[Aim of the exercise]: Show, in full, each line of the data that contains "Type".

[Source data]:
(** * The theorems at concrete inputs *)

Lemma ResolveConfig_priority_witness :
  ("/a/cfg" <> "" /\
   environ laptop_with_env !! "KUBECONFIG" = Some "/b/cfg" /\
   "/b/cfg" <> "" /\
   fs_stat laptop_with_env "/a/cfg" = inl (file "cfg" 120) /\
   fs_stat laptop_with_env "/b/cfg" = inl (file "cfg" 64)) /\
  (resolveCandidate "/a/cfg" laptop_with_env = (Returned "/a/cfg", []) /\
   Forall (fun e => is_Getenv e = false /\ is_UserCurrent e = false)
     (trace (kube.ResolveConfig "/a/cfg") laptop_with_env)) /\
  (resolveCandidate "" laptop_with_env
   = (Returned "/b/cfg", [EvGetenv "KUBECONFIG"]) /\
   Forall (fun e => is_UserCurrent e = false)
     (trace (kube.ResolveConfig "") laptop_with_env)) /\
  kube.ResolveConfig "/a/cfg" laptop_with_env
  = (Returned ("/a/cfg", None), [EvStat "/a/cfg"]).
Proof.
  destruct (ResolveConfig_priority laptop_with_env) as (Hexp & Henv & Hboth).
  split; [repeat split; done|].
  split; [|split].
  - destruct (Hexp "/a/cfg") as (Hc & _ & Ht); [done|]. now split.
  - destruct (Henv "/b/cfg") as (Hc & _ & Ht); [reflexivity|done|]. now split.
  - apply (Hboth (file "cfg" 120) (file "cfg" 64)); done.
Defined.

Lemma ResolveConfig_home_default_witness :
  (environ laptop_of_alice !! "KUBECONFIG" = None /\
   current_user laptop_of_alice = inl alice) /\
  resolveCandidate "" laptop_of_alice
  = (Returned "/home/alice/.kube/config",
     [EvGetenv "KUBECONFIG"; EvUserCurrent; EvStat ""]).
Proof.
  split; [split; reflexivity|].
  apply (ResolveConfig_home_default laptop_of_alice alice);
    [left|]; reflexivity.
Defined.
---
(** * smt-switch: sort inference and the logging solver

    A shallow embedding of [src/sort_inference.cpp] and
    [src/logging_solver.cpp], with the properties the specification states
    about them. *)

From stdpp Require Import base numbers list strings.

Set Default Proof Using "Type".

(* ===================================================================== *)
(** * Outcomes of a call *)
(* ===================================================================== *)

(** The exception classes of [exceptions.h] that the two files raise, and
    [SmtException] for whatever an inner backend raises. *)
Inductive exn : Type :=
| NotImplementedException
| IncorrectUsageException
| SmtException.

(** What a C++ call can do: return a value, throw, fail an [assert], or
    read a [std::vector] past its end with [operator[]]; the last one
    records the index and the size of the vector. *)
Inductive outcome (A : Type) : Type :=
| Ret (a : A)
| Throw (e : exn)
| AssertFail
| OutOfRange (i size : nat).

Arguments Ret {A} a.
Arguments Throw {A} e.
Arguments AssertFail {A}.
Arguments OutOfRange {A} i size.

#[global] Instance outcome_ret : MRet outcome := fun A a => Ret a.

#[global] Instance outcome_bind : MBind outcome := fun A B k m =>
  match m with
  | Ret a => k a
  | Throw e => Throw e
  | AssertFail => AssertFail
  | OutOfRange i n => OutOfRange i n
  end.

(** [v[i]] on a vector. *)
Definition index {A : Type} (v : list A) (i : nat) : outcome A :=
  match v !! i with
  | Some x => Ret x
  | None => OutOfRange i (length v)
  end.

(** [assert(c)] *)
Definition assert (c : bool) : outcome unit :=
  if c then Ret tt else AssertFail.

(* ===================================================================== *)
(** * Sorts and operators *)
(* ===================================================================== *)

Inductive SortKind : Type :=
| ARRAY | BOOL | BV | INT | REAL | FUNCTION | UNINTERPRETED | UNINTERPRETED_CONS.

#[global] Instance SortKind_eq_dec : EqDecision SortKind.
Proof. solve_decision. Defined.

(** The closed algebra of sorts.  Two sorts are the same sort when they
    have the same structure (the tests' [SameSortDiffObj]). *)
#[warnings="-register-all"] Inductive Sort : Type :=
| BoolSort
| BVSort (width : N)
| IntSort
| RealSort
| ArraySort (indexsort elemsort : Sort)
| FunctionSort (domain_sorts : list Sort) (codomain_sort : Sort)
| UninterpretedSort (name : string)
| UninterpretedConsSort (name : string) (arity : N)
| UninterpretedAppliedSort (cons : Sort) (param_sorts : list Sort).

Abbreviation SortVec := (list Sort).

[Written answer]:
Set Default Proof Using "Type".
Inductive exn : Type :=
Inductive outcome (A : Type) : Type :=
Definition index {A : Type} (v : list A) (i : nat) : outcome A :=
Inductive SortKind : Type :=
#[warnings="-register-all"] Inductive Sort : Type :=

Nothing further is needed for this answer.